Once you realize that Oswald worked for the CIA and FBI, and learn what he did for them, questions about Kennedy’s assassination begin to resolve themselves.
By late July 1963, Oswald foresaw that he would be whacked, just as Ferrie and Sherman were in 1964. He did not know how or when it would happen, but he knew he was vulnerable as the Castro project reached an inconclusive point, and he worked through possibilities for the future. When he went to Mexico City for six days in September-October 1963, he must have considered whether he should try to disappear down there. He came back to be with his two daughters and estranged wife. On Wednesday evening, November 20, he has a poignant farewell conversation on the phone with Judyth Vary. She is in New Orleans, and he calls her from Dallas, she guesses from a phone booth. They talk for an hour and a half. He knows the president’s trip to Dallas in two days likely means the end for him. He has already tried to warn the FBI about the plot against the president in Chicago earlier in the fall. Now he finds his handlers have placed him in the Texas School Book Depository.
Lee Oswald worked for both the CIA and the FBI through all of these eventful months, but he could not trust anyone in either of those organizations. When the Dallas police arrested him on Friday afternoon, November 22, the arrest did not come as a surprise. He cried, “This is it!” as police pulled him from his seat in the Texas Theater, where he went to lie low after the enormity in Dealey Plaza. He likely did not know that J. D. Tippit had been killed in the Oak Cliff section of Dallas. The route he took from Dealey Plaza to his room on North Beckley Street, and then to the Texas Theater on West Jefferson Boulevard, did not traverse the neighborhood on East 10th Street where Tippit died.
When you consider Oswald’s experience during the forty-eight hours between his arrest on Friday and his murder on Sunday, November 24, you understand why he looked the way he did. Interrogated during the night and day, beaten about the face for no reason other than brutality and revenge, paraded in front of journalists and television cameras as the most hated man on the planet, friendless and without counsel, Oswald had to operate on his own. He suffered unbidden infamy without assistance. In this light, he does not look smug, and his apparent smirk looks not irritating, but prescient. He is a dismayed young man caught in a strong net, preparing himself for the worst.

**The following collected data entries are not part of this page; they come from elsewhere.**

(** * POSHO-9000: ladder scheduler, leaderboard diff and top-log engine

    A shallow embedding of [src/index.ts] (class [Client] and its helper
    functions) and the proofs of the properties its specification states.

    Conventions of the model.
    - A JavaScript [number] is an integer, [NaN] or a signed infinity: these
      are all the values that [parseInt], [Math.round], [findIndex] and the
      arithmetic of the program produce.  [parseInt] and [parseFloat] round
      what they read to binary64; the sums and differences the program makes
      of such numbers are taken exactly, and the sign of zero is not
      modelled.
    - A JavaScript string is the sequence of bytes of its UTF-8 encoding; the
      files the program reads and writes are UTF-8 text.
    - A [Date] is a number of milliseconds since the epoch, or invalid.  Local
      time is UTC shifted by a constant offset (no change of offset during the
      period considered).
    - The program is single threaded.  Every method runs to completion; the
      clock readings it takes during one synchronous run are the same
      millisecond, which is passed to the model as [now]. *)

From Stdlib Require Import ZArith QArith Qround Lia List Bool Ascii String.
From stdpp Require Import base option list gmap strings.

Local Open Scope string_scope.
Local Open Scope Z_scope.

(** ** Numbers *)

Inductive number : Type :=
| Num (z : Z)
| NaN
| PInf
| NInf.

Module JsNum.

(** [a === b] on numbers. *)
Definition seq (a b : number) : bool :=
  match a, b with
  | Num x, Num y => x =? y
  | PInf, PInf => true
  | NInf, NInf => true
  | _, _ => false
  end.

(** [a !== b]. *)
Definition sneq (a b : number) : bool := negb (seq a b).

(** [a < b]. *)
Definition lt (a b : number) : bool :=
  match a, b with
  | NaN, _ | _, NaN => false
  | Num x, Num y => x <? y
  | NInf, NInf => false
  | NInf, _ => true
  | _, NInf => false
  | PInf, _ => false
  | Num _, PInf => true
  end.

(** [a > b]. *)
Definition gt (a b : number) : bool := lt b a.

(** [a <= b]. *)
Definition le (a b : number) : bool :=
  match a, b with
  | NaN, _ | _, NaN => false
  | Num x, Num y => x <=? y
  | NInf, _ => true
  | _, PInf => true
  | PInf, _ => false
  | Num _, NInf => false
  end.

(** [a >= b]. *)
Definition ge (a b : number) : bool := le b a.

(** [a + b]. *)
Definition add (a b : number) : number :=
  match a, b with
  | NaN, _ | _, NaN => NaN
  | Num x, Num y => Num (x + y)
  | PInf, NInf | NInf, PInf => NaN
  | PInf, _ | _, PInf => PInf
  | NInf, _ | _, NInf => NInf
  end.

(** [- a]. *)
Definition neg (a : number) : number :=
  match a with
  | Num x => Num (- x)
  | NaN => NaN
  | PInf => NInf
  | NInf => PInf
  end.

(** [a - b]. *)
Definition sub (a b : number) : number := add a (neg b).

(** Truthiness of a number: [0] and [NaN] are falsy. *)
Definition truthy (a : number) : bool :=
  match a with
  | Num x => negb (x =? 0)
  | NaN => false
  | PInf | NInf => true
  end.
(** C8.  After a call of [Import] that got past the header, whether it
    succeeded or was aborted by a parse error in mid-stream, the field
    names and the field types have the same length, the number of
    columns of the header, and every row the call appended to the row
    store has that length; when the row store was empty before the
    call, as that of a new cache is, every row of the store has it. *)
Theorem lengths_agree (c : DataSetCache) (fs : os.FileSystem) (URI : string)
    (header : list string) (input : csv.File)
    (e : option error) (c' : DataSetCache) :
  fs URI = inl (csv.Fields header :: input) ->
  Import c fs URI = Returns e c' ->
  (e = None \/ exists cause, e = Some (CouldNotParse URI cause)) /\
  length (FieldNames c') = length (FieldTypes c') /\
  length (FieldNames c') = length header /\
  (exists rows,
     FieldData c' = FieldData c ++ rows /\
     Forall (fun row => length row = length (FieldNames c')) rows) /\
  (FieldData c = [] ->
   Forall (fun row => length row = length (FieldNames c')) (FieldData c')).
Proof.
  intros Hfs H.
  destruct (Import_appends_header_length_rows _ _ _ _ _ _ _ Hfs H)
    as (Hnames & Htypes & rows & Hdata & Hrows).
  split.
  - apply Import_returns_inv in H as [(_ & _ & Hno)|H];
      [now destruct (Hno header input)|].
    destruct H as (header' & good & tail & _ & _ & _ & He).
    destruct e as [err|]; [right|now left].
    destruct He as (_ & cause & ->). now exists cause.
  - rewrite Hnames, Htypes.
    split; [reflexivity|]. split; [reflexivity|]. split.
    + exists rows. split; assumption.
    + intros Hempty. rewrite Hdata, Hempty. exact Hrows.
Qed.

Lemma lengths_agree_witness :
  let c' := mkDataSetCache ["a"; "b"]%string [FieldTypeFloat; FieldTypeString] goodRows in
  let e := Some (CouldNotParse "malformed.csv" (csv.ParseError csv.ErrQuote)) in
  let input := map csv.Fields goodRows
                 ++ [csv.Malformed csv.ErrQuote; csv.Fields ["3"; "z"]%string] in
  exampleFS "malformed.csv"%string = inl (csv.Fields ["a"; "b"]%string :: input) /\
  Import New exampleFS "malformed.csv" = Returns e c' /\
  (e = None \/ exists cause, e = Some (CouldNotParse "malformed.csv" cause)) /\
  length (FieldNames c') = length (FieldTypes c') /\
  length (FieldNames c') = length ["a"; "b"]%string /\
  (exists rows,
     FieldData c' = FieldData New ++ rows /\
     Forall (fun row => length row = length (FieldNames c')) rows) /\
  (FieldData New = [] ->
   Forall (fun row => length row = length (FieldNames c')) (FieldData c')).
Proof.
  cbv zeta. split; [reflexivity|]. split; [vm_compute; reflexivity|].
  apply (lengths_agree New exampleFS "malformed.csv" ["a"; "b"]%string
           (map csv.Fields goodRows
              ++ [csv.Malformed csv.ErrQuote; csv.Fields ["3"; "z"]%string])
           (Some (CouldNotParse "malformed.csv" (csv.ParseError csv.ErrQuote)))
           (mkDataSetCache ["a"; "b"]%string [FieldTypeFloat; FieldTypeString] goodRows));
    [reflexivity|vm_compute; reflexivity].
Defined.

(** On a cache that held rows before the call the rows of the store need
    not have the length of the field names: after a source of three
    columns, a source of one column leaves one field name over rows of
    three, three and one cells. *)
Lemma lengths_on_reused_cache_counterexample :
  let c1 := mkDataSetCache salesHeader
              [FieldTypeInteger; FieldTypeFloat; FieldTypeString] salesRows in
  let c2 := mkDataSetCache ["a"%string] [FieldTypeString]
              (salesRows ++ [["abc"%string]]) in
  Import New exampleFS "sales.csv" = Returns None c1 /\
  Import c1 exampleFS "abc.csv" = Returns None c2 /\
  length (FieldNames c2) = 1 /\
  map (fun row : list string => length row) (FieldData c2) = [3; 3; 1] /\
  ~ Forall (fun row => length row = length (FieldNames c2)) (FieldData c2).
Proof.
  cbv zeta. split; [vm_compute; reflexivity|]. split; [vm_compute; reflexivity|].
  split; [reflexivity|]. split; [reflexivity|].
  intros H. apply Forall_cons in H as [H _]. discriminate H.
Qed.

(** On a new cache, however the call returns, the three lengths agree
    for the whole row store. *)
Lemma lengths_agree_New (fs : os.FileSystem) (URI : string)
    (e : option error) (c' : DataSetCache) :
  Import New fs URI = Returns e c' ->
  length (FieldNames c') = length (FieldTypes c') /\
  Forall (fun row => length row = length (FieldNames c')) (FieldData c').
Proof.
  intros H.
  destruct (Import_returns_inv _ _ _ _ _ H) as [(-> & _)|Hread].
  - split; [reflexivity|constructor].
  - destruct Hread as (header & good & tail & Hfs & _).
    destruct (Import_appends_header_length_rows _ _ _ _ _ _ _ Hfs H)
      as (-> & -> & rows & -> & Hrows).
    split; [reflexivity|exact Hrows].
Qed.

Lemma maxFloat64_below_threshold : (maxFloat64 < 2 ^ 1024 - 2 ^ 970)%Z.
Proof. unfold maxFloat64. vm_compute. reflexivity. Qed.

(** C9.  A base-10 integer literal whose value lies outside the signed
    64-bit range and within the finite [float64] range probes as Float:
    [ParseInt] fails on it with the range error and [ParseFloat]
    accepts it. *)
Theorem big_integer_literal_probes_Float (s : string) (v : Z) :
  intLiteral s = Some v ->
  (v < minInt64 \/ maxInt64 < v)%Z ->
  (Z.abs v <= maxFloat64)%Z ->
  inferProbableTypeFromString s = FieldTypeFloat.
Proof.
  intros Hlit Hout Hfin.
  unfold inferProbableTypeFromString.
  pose proof (ParseInt_spec s) as Hint. rewrite Hlit in Hint.
  destruct (Z.leb_spec minInt64 v); destruct (Z.leb_spec v maxInt64);
    simpl in Hint; try lia;
    (destruct (strconv.ParseInt s 10 64) as [n err]; simpl in Hint; subst err;
     rewrite (ParseFloat_intLiteral s v Hlit);
     [reflexivity|pose proof maxFloat64_below_threshold; lia]).
Qed.

Lemma big_integer_literal_probes_Float_witness :
  intLiteral "9223372036854775808" = Some 9223372036854775808%Z /\
  (9223372036854775808 < minInt64 \/ maxInt64 < 9223372036854775808)%Z /\
  (Z.abs 9223372036854775808 <= maxFloat64)%Z /\
  inferProbableTypeFromString "9223372036854775808" = FieldTypeFloat.
Proof.
  split; [vm_compute; reflexivity|].
  split; [right; vm_compute; reflexivity|].
  split; [vm_compute; discriminate|].
  apply (big_integer_literal_probes_Float "9223372036854775808" 9223372036854775808%Z);
    [vm_compute; reflexivity|right; vm_compute; reflexivity|vm_compute; discriminate].
Defined.

(** C10.  A second successful [Import] on the same cache takes the
    field names and the field types from the second source alone, as on
    a new cache, and appends its rows after those of the first: the row
    store holds the rows of both sources, the first ones first. *)
Theorem second_import_appends (c0 : DataSetCache) (fs1 fs2 : os.FileSystem)
    (URI1 URI2 : string) (c1 c2 : DataSetCache) :
  Import c0 fs1 URI1 = Returns None c1 ->
  Import c1 fs2 URI2 = Returns None c2 ->
  exists header1 rows1 header2 rows2,
    fs1 URI1 = inl (csv.Fields header1 :: (csv.Fields <$> rows1)) /\
    fs2 URI2 = inl (csv.Fields header2 :: (csv.Fields <$> rows2)) /\
    FieldData c1 = FieldData c0 ++ rows1 /\
    FieldData c2 = FieldData c0 ++ rows1 ++ rows2 /\
    FieldNames c2 = header2 /\
    Import New fs2 URI2 =
      Returns None (mkDataSetCache (FieldNames c2) (FieldTypes c2) rows2).
Proof.
  intros H1 H2.
  destruct (Import_success_inv _ _ _ _ H1) as (header1 & rows1 & Hfs1 & Hrows1 & ->).
  destruct (Import_success_inv _ _ _ _ H2) as (header2 & rows2 & Hfs2 & Hrows2 & ->).
  exists header1, rows1, header2, rows2.
  split; [exact Hfs1|]. split; [exact Hfs2|].
  split; [reflexivity|]. split; [simpl; now rewrite app_assoc|].
  split; [reflexivity|].
  now rewrite (Import_success New fs2 URI2 header2 rows2 Hfs2 Hrows2).
Qed.

Lemma second_import_appends_witness :
  let c1 := mkDataSetCache salesHeader
              [FieldTypeInteger; FieldTypeFloat; FieldTypeString] salesRows in
  let c2 := mkDataSetCache ["a"%string] [FieldTypeString]
              (salesRows ++ [["abc"%string]]) in
  Import New exampleFS "sales.csv" = Returns None c1 /\
  Import c1 exampleFS "abc.csv" = Returns None c2 /\
  exists header1 rows1 header2 rows2,
    exampleFS "sales.csv"%string = inl (csv.Fields header1 :: (csv.Fields <$> rows1)) /\
    exampleFS "abc.csv"%string = inl (csv.Fields header2 :: (csv.Fields <$> rows2)) /\
    FieldData c1 = FieldData New ++ rows1 /\
    FieldData c2 = FieldData New ++ rows1 ++ rows2 /\
    FieldNames c2 = header2 /\
    Import New exampleFS "abc.csv" =
      Returns None (mkDataSetCache (FieldNames c2) (FieldTypes c2) rows2).
Proof.
  cbv zeta. split; [vm_compute; reflexivity|]. split; [vm_compute; reflexivity|].
  apply (second_import_appends New exampleFS exampleFS "sales.csv" "abc.csv"
           (mkDataSetCache salesHeader
              [FieldTypeInteger; FieldTypeFloat; FieldTypeString] salesRows)
           (mkDataSetCache ["a"%string] [FieldTypeString]
              (salesRows ++ [["abc"%string]])));
    vm_compute; reflexivity.
Defined.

If the Dallas police had known he would stand up for himself, that he would volubly declare “I’m a patsy!” they may have been less ready to parade him around like a trophy. Nonetheless, they needed to parade him midday on Sunday, November 24, to give Jack Ruby a good shot.
Once you realize that Oswald worked for the CIA and FBI, and learn what he did for them, questions about Kennedy’s assassination begin to resolve themselves. Vary’s description of Oswald demonstrates what kind of person he was: energetic, intelligent, gracious and brave, savvy and competent. He was mature about the bad marriage he made in the Soviet Union, where he went for the CIA, and hopeful despite his poor prospects back in the States. Marguerite Oswald was right to point out that he was a patriot. He was not a Communist, a dangerous nut, a murderer, or a traitor. Right to the end, he did not reveal his work to anyone. He knew that without an attorney, his situation was as hopeless as it could be. Even so, he did not directly accuse his employers of betrayal. His declaration, “I’m a patsy,” does suggest he grasped the significance of his arrest. He recognized his employers had something to do with Kennedy’s death.